Declines in consumption expenditures, nonresidential fixed investment, exports and private inventory all contributed to the onset of recession during the year’s first quarter, while increases in residential fixed investment, federal government spending and state and local government spending helped offset some of the losses. Investment in nonresidential structures fell 9.7% on an annualized basis and has declined for four consecutive quarters.
“The question has been how much the pre-existing backlog—which stood at 8.2 months in February, according to ABC’s Construction Backlog Indicator—would shield the nonresidential construction sector from what has become a remarkably deep recession,” said ABC Chief Economist Anirban Basu. “Combined with the categorization of construction as an essential industry in many states, it was expected that construction activity would hold up well.”
“Today’s release indicates that backlog is not the sturdy shield against the initial phases of a recession that it was in the past,” said Basu. “In certain communities, including California, Pennsylvania and Boston, a significant fraction of construction activities have not been viewed as essential. Moreover, some owners of projects have become skittish, and therefore have been actively contemplating whether or not to postpone or cancel projects that otherwise would have begun. Even prior to the pandemic, there was some concern among private developers that certain segments had been overdeveloped, such as hotels, office space and apartments.”

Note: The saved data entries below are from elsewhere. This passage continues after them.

(* ===== verification/Windowing.v ===== *)
(** The wall-clock windows of [internal/rollup/window.go]: alignment, the
    pro-rata split of a counter delta across the windows it spans, and the
    overflow-free [mulDiv] it rests on. *)

From stdpp Require Import prelude.
From Stdlib Require Import ZArith Lia.
From S2P Require Import Prelude GoTime Histogram.
Local Open Scope Z_scope.

(** [windowing] is its length. *)
Record windowing := mkWindowing { length_ : Duration }.

Definition startOf (w : windowing) (at_ : Time) : Time := Truncate at_ (length_ w).
(** [int64(w.length / time.Second)], Go's division truncating toward zero. *)
Definition seconds (w : windowing) : Z := Z.quot (length_ w) Second.

(** [bits.Div64]: the quotient of a two-word dividend. *)
Definition Div64 (hi lo y : Z) : Z := (hi * 2 ^ 64 + lo) / y.

Definition mulDiv (a b c : Z) : Z :=
  if (a <? 0) || (b <? 0) || (c <=? 0) then 0
  else
    let '(hi, lo) := Mul64 a b in
    if c <=? hi then maxInt64
    else
      let q := Div64 hi lo c in
      if maxInt64 <? q then maxInt64 else q.

(** The loop of [split].  Each element is one call of [yield]: a window start
    and its share.  [fuel] bounds the iterations. *)
Fixpoint split_loop (w : windowing) (to : Time) (amount total : Z) (fuel : nat)
    (segFrom : Time) (remaining : Z) : list (Time * Z) :=
  match fuel with
  | O => []
  | S fuel' =>
      if Before segFrom to then
        let segTo := Add (startOf w segFrom) (length_ w) in
        if Before segTo to then
          let part := mulDiv amount (Sub segTo segFrom) total in
          (startOf w segFrom, part) ::
            split_loop w to amount total fuel' segTo (remaining -w part)
        else
          (startOf w segFrom, remaining) :: split_loop w to amount total fuel' to remaining
      else []
  end.

(** One iteration per window the interval touches, and two to spare. *)
Definition split_fuel (w : windowing) (from to : Time) : nat :=
  Z.to_nat ((to - from) / length_ w + 2).

Definition split (w : windowing) (from to : Time) (amount : Z) : list (Time * Z) :=
  let total := Sub to from in
  if (total <=? 0) || (amount <? 0) then []
  else split_loop w to amount total (split_fuel w from to) from amount.

(** ** mulDiv *)

Lemma mulDiv_exact a b c :
  0 <= a <= maxInt64 -> 0 <= b <= maxInt64 -> 0 < c <= maxInt64 ->
  mulDiv a b c = Z.min maxInt64 (a * b / c).
Proof.
  intros Ha Hb Hc. unfold mulDiv, Mul64, Div64.
  rewrite (proj2 (Z.ltb_ge a 0)), (proj2 (Z.ltb_ge b 0)), (proj2 (Z.leb_gt c 0)) by lia.
  cbn [orb].
  assert (a * b / 2 ^ 64 * 2 ^ 64 + (a * b) mod 2 ^ 64 = a * b) as -> by divmod_lia.
  assert (0 <= a * b) by nia.
  destruct (Z.leb_spec c (a * b / 2 ^ 64)) as [Hhi|Hlo].
  - assert (c * 2 ^ 64 <= a * b) by divmod_lia.
    assert (2 ^ 64 <= a * b / c) by (apply Z.div_le_lower_bound; lia). go_lia.
  - destruct (Z.ltb_spec maxInt64 (a * b / c)); lia.
Qed.

(** A share of a whole never exceeds it, so it never saturates. *)
Lemma mulDiv_share a b c :
  0 <= a <= maxInt64 -> 0 <= b <= c -> 0 < c <= maxInt64 -> mulDiv a b c = a * b / c.
Proof.
  intros Ha Hb Hc. rewrite mulDiv_exact by lia. apply Z.min_r.
  assert (a * b / c <= a); [|lia]. apply Z.div_le_upper_bound; nia.
Qed.

Lemma mulDiv_whole a b : 0 <= b <= a -> 0 < a <= maxInt64 -> mulDiv a b a = b.
Proof. intros. rewrite mulDiv_share by lia. rewrite Z.mul_comm. apply Z.div_mul. lia. Qed.

(** ** The split, as a relation free of fuel *)

Section split.
Context (w : windowing) (from to : Time) (amount : Z).
Hypothesis Hw : 0 < length_ w.
Hypothesis Hft : from < to.
Hypothesis Hlen : to - from <= maxInt64.
Hypothesis Ham : 0 <= amount <= maxInt64.
Abbreviation L := (length_ w).
Abbreviation total := (to - from).

Lemma startOf_bounds t : startOf w t <= t < startOf w t + L.
Proof. by apply Truncate_bounds. Qed.

Lemma startOf_next t : startOf w (startOf w t + L) = startOf w t + L.
Proof. by apply Truncate_next. Qed.

(** [segments s r out]: from [s] on with [r] left, the yields are [out]. *)
Inductive segments : Time -> Z -> list (Time * Z) -> Prop :=
| seg_last s r :
    from <= s < to -> to <= startOf w s + L -> segments s r [(startOf w s, r)]
| seg_more s r part out :
    from <= s -> startOf w s + L < to ->
    part = amount * (startOf w s + L - s) / total ->
    segments (startOf w s + L) (r - part) out ->
    segments s r ((startOf w s, part) :: out).

(** What is left always covers the time that is left. *)
Definition covers (s : Time) (r : Z) : Prop := amount * (to - s) <= r * total /\ r <= amount.

Lemma covers_step s r :
  from <= s < to -> startOf w s + L < to -> covers s r ->
  let part := amount * (startOf w s + L - s) / total in
  0 <= part <= r /\ covers (startOf w s + L) (r - part).
Proof.
  intros Hs Hmore [Hc Hr] part. pose proof (startOf_bounds s).
  assert (0 <= part) by (apply Z.div_pos; nia).
  assert (part * total <= amount * (startOf w s + L - s)).
  { unfold part. rewrite Z.mul_comm. apply Z.mul_div_le. lia. }
  split; [nia|]. unfold covers. split; [nia|lia].
Qed.

Lemma split_loop_segments fuel s r :
  from <= s < to -> covers s r -> (startOf w (to - 1) - startOf w s) / L < Z.of_nat fuel ->
  segments s r (split_loop w to amount total fuel s r).
Proof.
  revert s r. induction fuel as [|fuel IH]; intros s r Hs Hc Hf.
  { pose proof (Z.div_pos (startOf w (to - 1) - startOf w s) L).
    pose proof (Truncate_mono L Hw s (to - 1)). unfold startOf in *. lia. }
  cbn [split_loop]. unfold Before, Add. rewrite (proj2 (Z.ltb_lt s to)) by lia.
  pose proof (startOf_bounds s) as Hb.
  destruct (Z.ltb_spec (startOf w s + L) to) as [Hmore|Hlast].
  - destruct (covers_step s r Hs Hmore Hc) as [Hp Hc'].
    rewrite Sub_exact by go_lia.
    rewrite mulDiv_share by lia. rewrite wrap64_id by (destruct Hc; go_lia).
    apply seg_more; [lia|done|done|]. apply IH; [lia|done|].
    rewrite startOf_next.
    assert (startOf w (to - 1) - (startOf w s + L) = startOf w (to - 1) - startOf w s + (-1) * L) as -> by lia.
    rewrite Z.div_add by lia. lia.
  - assert (split_loop w to amount total fuel to r = []) as ->.
    { destruct fuel; [done|]. cbn [split_loop]. unfold Before.
      by rewrite (proj2 (Z.ltb_ge to to)) by lia. }
    by apply seg_last.
Qed.

Lemma split_segments : segments from amount (split w from to amount).
Proof.
  unfold split. rewrite Sub_exact by go_lia.
  rewrite (proj2 (Z.leb_gt _ 0)), (proj2 (Z.ltb_ge amount 0)) by lia. cbn [orb].
  apply split_loop_segments; [lia|unfold covers; lia|].
  unfold split_fuel. pose proof (startOf_bounds from). pose proof (startOf_bounds (to - 1)).
  assert ((startOf w (to - 1) - startOf w from) / L <= (to - from) / L + 1).
  { rewrite <-Z.div_add by lia. apply Z.div_le_mono; lia. }
  pose proof (Z.div_pos (to - from) L). lia.
Qed.

Lemma segments_sum s r out :
  segments s r out -> covers s r ->
  list_sum snd out = r /\ Forall (fun p => 0 <= p.2) out.
Proof.
  induction 1 as [s r Hs Hl|s r part out Hs Hm -> _ IH]; intros Hc.
  - simpl. split; [lia|]. repeat constructor. simpl. destruct Hc. nia.
  - pose proof (startOf_bounds s).
    destruct (covers_step s r ltac:(lia) Hm Hc) as [Hp Hc'].
    destruct (IH Hc') as [IH1 IH2]. cbn [list_sum foldr snd].
    change (foldr _ 0 out) with (list_sum snd out). split; [lia|]. constructor; [simpl; lia|done].
Qed.

(** The windows yielded: consecutive, aligned, from the one holding [s] to the
    one holding the interval's last instant. *)
Lemma segments_starts s r out :
  segments s r out ->
  out.*1 = (fun k => startOf w s + k * L) <$> seqZ 0 ((startOf w (to - 1) - startOf w s) / L + 1).
Proof.
  induction 1 as [s r Hs Hl|s r part out Hs Hm -> _ IH].
  - assert (startOf w (to - 1) = startOf w s) as ->.
    { apply Truncate_unique; [done|by apply Truncate_aligned|]. pose proof (startOf_bounds s). lia. }
    rewrite Z.sub_diag, Z.div_0_l by lia. csimpl. f_equal. lia.
  - csimpl. rewrite IH, startOf_next. pose proof (startOf_bounds s).
    assert (startOf w s + L <= startOf w (to - 1)).
    { rewrite <-startOf_next. apply Truncate_mono; lia. }
    replace (startOf w (to - 1) - startOf w s) with
      (startOf w (to - 1) - (startOf w s + L) + 1 * L) by lia.
    rewrite Z.div_add by lia.
    set (n := (startOf w (to - 1) - (startOf w s + L)) / L).
    assert (0 <= n) by (apply Z.div_pos; lia).
    rewrite (seqZ_cons 0 (n + 1 + 1)) by lia. csimpl. f_equal; [lia|].
    replace (Z.pred (n + 1 + 1)) with (n + 1) by lia.
    replace (seqZ (Z.succ 0) (n + 1)) with (Z.add 1 <$> seqZ 0 (n + 1)) by (by rewrite fmap_add_seqZ).
    rewrite <-list_fmap_compose. apply list_fmap_ext. intros i k _. simpl. lia.
Qed.
End split.

Lemma split_conserves_sum w from to amount :
  0 < length_ w -> from < to -> to - from <= maxInt64 -> 0 <= amount <= maxInt64 ->
  list_sum snd (split w from to amount) = amount /\ Forall (fun p => 0 <= p.2) (split w from to amount).
Proof.
  intros Hw Hft Hlen Ham. pose proof (split_segments w from to amount Hw Hft Hlen Ham) as Hseg.
  eapply (segments_sum w from to amount); [done..|]. unfold covers. lia.
Qed.

(** A yield of exactly the overlap with its window. *)
Definition overlap (w : windowing) (from to s : Time) : Z :=
  Z.min to (s + length_ w) - Z.max from s.

Lemma segments_overlap w from to s r out :
  0 < length_ w -> from < to -> segments w from to (to - from) s r out ->
  r = to - s -> (s = from \/ startOf w s = s) ->
  Forall (fun p => p.2 = overlap w from to p.1) out.
Proof.
  intros Hw Hft Hseg. unfold overlap.
  induction Hseg as [s r Hs Hl|s r part out Hs Hm -> _ IH]; intros -> Hal;
    pose proof (startOf_bounds w Hw s) as Hb;
    assert (Z.max from (startOf w s) = s) as Hmax by (destruct Hal; lia).
  - repeat constructor. cbn [fst snd]. rewrite Z.min_l by lia. lia.
  - rewrite (Z.mul_comm (to - from)), Z.div_mul in * by lia.
    constructor; [cbn [fst snd]; rewrite Z.min_r by lia; lia|].
    apply IH; [lia|]. right. by apply startOf_next.
Qed.

(** ** Properties *)

(** [mulDiv] is multiplication then division without the intermediate
    overflow: for non-negative operands it is the floor of the exact quotient,
    capped at MaxInt64 where that does not fit, and zero on any other input. *)
Theorem mulDiv_correct (a b c : Z) :
  int64_ok a -> int64_ok b -> int64_ok c ->
  mulDiv a b c = (if (0 <=? a) && (0 <=? b) && (0 <? c) then Z.min maxInt64 (a * b / c) else 0).
Proof.
  intros Ha Hb Hc.
  destruct (Z.leb_spec 0 a), (Z.leb_spec 0 b), (Z.ltb_spec 0 c); cbn [andb];
    try (rewrite mulDiv_exact by go_lia; done).
  all: unfold mulDiv; destruct (Z.ltb_spec a 0), (Z.ltb_spec b 0), (Z.leb_spec c 0); done || lia.
Qed.

Lemma mulDiv_correct_witness :
  mulDiv 9000000000000000000 9000000000000000000 9100000000000000000 =
    (if (0 <=? 9000000000000000000) && (0 <=? 9000000000000000000) && (0 <? 9100000000000000000)
     then Z.min maxInt64 (9000000000000000000 * 9000000000000000000 / 9100000000000000000) else 0).
Proof. apply mulDiv_correct; go_lia. Defined.

(** C18. Splitting a counter delta loses and invents nothing.  The loop ends, its
    shares are non-negative and sum to exactly the amount, and the windows they
    go to are the consecutive aligned windows from the one holding the
    interval's first instant to the one holding its last. *)
Theorem split_conserves (w : windowing) (from to : Time) (amount : Z) :
  0 < length_ w -> from < to -> to - from <= maxInt64 -> 0 <= amount <= maxInt64 ->
  list_sum snd (split w from to amount) = amount /\
  Forall (fun p => 0 <= p.2) (split w from to amount) /\
  (split w from to amount).*1 =
    (fun k => startOf w from + k * length_ w) <$>
      seqZ 0 ((startOf w (to - 1) - startOf w from) / length_ w + 1).
Proof.
  intros Hw Hft Hlen Ham. pose proof (split_segments w from to amount Hw Hft Hlen Ham) as Hseg.
  destruct (split_conserves_sum w from to amount Hw Hft Hlen Ham).
  split; [done|]. split; [done|]. by eapply (segments_starts w from to amount).
Qed.

Lemma split_conserves_witness :
  list_sum snd (split (mkWindowing 10) 17 44 100) = 100 /\
  Forall (fun p => 0 <= p.2) (split (mkWindowing 10) 17 44 100) /\
  (split (mkWindowing 10) 17 44 100).*1 =
    (fun k => startOf (mkWindowing 10) 17 + k * 10) <$>
      seqZ 0 ((startOf (mkWindowing 10) (44 - 1) - startOf (mkWindowing 10) 17) / 10 + 1).
Proof. apply (split_conserves (mkWindowing 10) 17 44 100); simpl; go_lia. Defined.

(** Splitting an interval's own duration gives every window exactly the time
    the interval spent inside it: coverage is measured, never pro-rated. *)
Theorem split_duration_is_overlap (w : windowing) (from to : Time) :
  0 < length_ w -> from < to -> to - from <= maxInt64 ->
  Forall (fun p => p.2 = overlap w from to p.1 /\ 0 < p.2 <= length_ w)
    (split w from to (Sub to from)).
Proof.
  intros Hw Hft Hlen. rewrite Sub_exact by go_lia.
  pose proof (split_segments w from to (to - from) Hw Hft Hlen ltac:(lia)) as Hseg.
  pose proof (segments_overlap _ _ _ _ _ _ Hw Hft Hseg eq_refl (or_introl eq_refl)) as Hov.
  pose proof (segments_starts _ _ _ _ Hw _ _ _ Hseg) as Hst.
  rewrite Forall_forall in Hov |- *. intros p Hp. pose proof (Hov p Hp) as E. split; [done|].
  assert (p.1 ∈ (split w from to (to - from)).*1) as Hin by (apply list_elem_of_fmap; eauto).
  rewrite Hst in Hin. apply list_elem_of_fmap in Hin as [k [Hk Hkin]].
  apply elem_of_seqZ in Hkin. rewrite E. unfold overlap.
  pose proof (startOf_bounds w Hw from). pose proof (startOf_bounds w Hw (to - 1)).
  assert (k * length_ w <= startOf w (to - 1) - startOf w from).
  { etrans; [|apply (Z.mul_div_le _ (length_ w)); lia]. nia. }
  destruct (Z.eqb_spec k 0); [subst; lia|]. assert (length_ w <= k * length_ w) by nia. lia.
Qed.

Lemma split_duration_is_overlap_witness :
  Forall (fun p => p.2 = overlap (mkWindowing 10) 17 44 p.1 /\ 0 < p.2 <= 10)
    (split (mkWindowing 10) 17 44 (Sub 44 17)).
Proof. apply (split_duration_is_overlap (mkWindowing 10) 17 44); simpl; go_lia. Defined.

“The second quarter will be considerably worse,” said Basu. “Still, backlog and an essential industry classification will render activity in nonresidential construction more stable than in many other industries. Many project owners may decide to rebid projects with the hope of garnering more favorable bids in what is perceived to be an emerging buyer’s market. However, if Congress passes an infrastructure-oriented stimulus package, project owners may find that the cost savings are not nearly as significant as anticipated due to rising materials costs and other factors.”